Toad The Wet Sprocket

Sony, 1994


REVIEW BY: Benjamin Ray


If only the band name hadn’t been so dumb, perhaps we would all have a different view of Toad the Wet Sprocket after all these years.

Dulcinea is the band’s fourth album and their commercial and songwriting peak, the second of their two big ’90s albums (Fear came out in 1991 and had the hits “All I Want” and “Walk On The Ocean”). By this time, the band had tamped down their early jangle-pop and rawer sound for something a bit more pop-rock and polished, and it hit as alt-rock was a defining musical force. People were gobbling up R.E.M. and Collective Soul and Counting Crows and Seven Mary Three and Candlebox, in addition to the grunge bands of the time, and Toad fit right into that sound.my_heart_sings_the_harmony_web_ad_alt_250

Divorced from that era—taken on its own merits—Dulcinea is a good album, full of confident melancholy, thoughtful lyrics and great melodies that stick with the listener. “Something’s Always Wrong” was the first hit, a moody midtempo pop-rocker with some good vocal harmonies and lyrics about how tough it is to be a youth. The extended instrumental closer, with Glen Phillips wordlessly singing over top, is a necessary closer to the song.

But that’s only one of the great songs. “Listen” and “Woodburning” are highlights, the former especially effective in a slow build to its power-chord climax. The best song, not only of this album but of Toad’s entire career, is “Fall Down,” which was played live for a while before recording; the wait was worth it, as it’s one of the great alt-rock singles of the decade.

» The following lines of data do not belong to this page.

(** * s3copier: bulk copy of S3 objects under a prefix

    A shallow embedding of [s3copier/s3copier.go] together with the
    properties of the copy engine that its specification states.

    Layout:
    - Go base types: [int64] arithmetic with wrap-around, byte strings with
      slice expressions, [fmt.Sprintf], [float64] through the IEEE-754
      specification of the Standard Library;
    - the S3 client as an oracle answering from the history of requests,
      and the monad the sequential code runs in (request log + panics);
    - [CopyTo], [copyToSinglePart], [copyToMultiPart] and their helpers;
    - the goroutines of [CopyWithPrefix] as a labelled transition system;
    - the theorems. *)

From Stdlib Require Import ZArith Zpower String Ascii List Lia Bool DecimalString.
From Stdlib Require Import Floats.SpecFloat.
From stdpp Require Import base list.
Import ListNotations.

Local Open Scope string_scope.
Local Open Scope Z_scope.
Local Open Scope list_scope.

(** ** Go base types *)

(** *** int64 *)

Module Int64.

Definition min : Z := - 2 ^ 63.
Definition max : Z := 2 ^ 63 - 1.

Definition InRange (z : Z) : Prop := min <= z <= max.

(** Two's complement wrap-around of a mathematical result. *)
Definition wrap (z : Z) : Z := (z + 2 ^ 63) mod 2 ^ 64 - 2 ^ 63.

Definition add (a b : Z) : Z := wrap (a + b).
Definition sub (a b : Z) : Z := wrap (a - b).

End Int64.

(** *** strings *)

(** [len(s)] *)
Definition len (s : string) : Z := Z.of_nat (String.length s).

(** The slice expression [s[lo:hi]] on a string: Go panics unless
    [0 <= lo <= hi <= len(s)]; [None] stands for that panic. *)
Definition slice (s : string) (lo hi : Z) : option string :=
  if (0 <=? lo) && (lo <=? hi) && (hi <=? len s)
  then Some (substring (Z.to_nat lo) (Z.to_nat (hi - lo)) s)
  else None.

The slower songs aren’t musically exciting but are lyrically interesting, at least more so than other bands of the era; “Fly From Heaven” describes the viewpoint of Jesus’ brother and “Crowing,” a fan favorite, tackles relationship struggles. “Stupid” and “Windmills” are rather average at best, while “Nanci” is a deft country song that sounds out of place but somehow works in the runtime (it’s a comparison between singers Nanci Griffith and Loretta Lynn, and why not?).

Things lose steam after “Fall Down,” unfortunately; “Inside” and “Begin” rehash sounds already done better elsewhere and “Reincarnation Song” takes too long to get going, then plods along with Phillips yowling tunelessly, then ends with a feedback snarl. It’s maybe an attempt to sound like Live on Throwing Copper but it just doesn’t work, at least for me.

Still, the album stands as the last great thing Toad would ever do and a solid album that’s more than the two hits it yielded. Worth checking out for fans of the era and those who turned on “Fall Down” recently and thought hey, I always kinda liked that one. There’s more where that came from.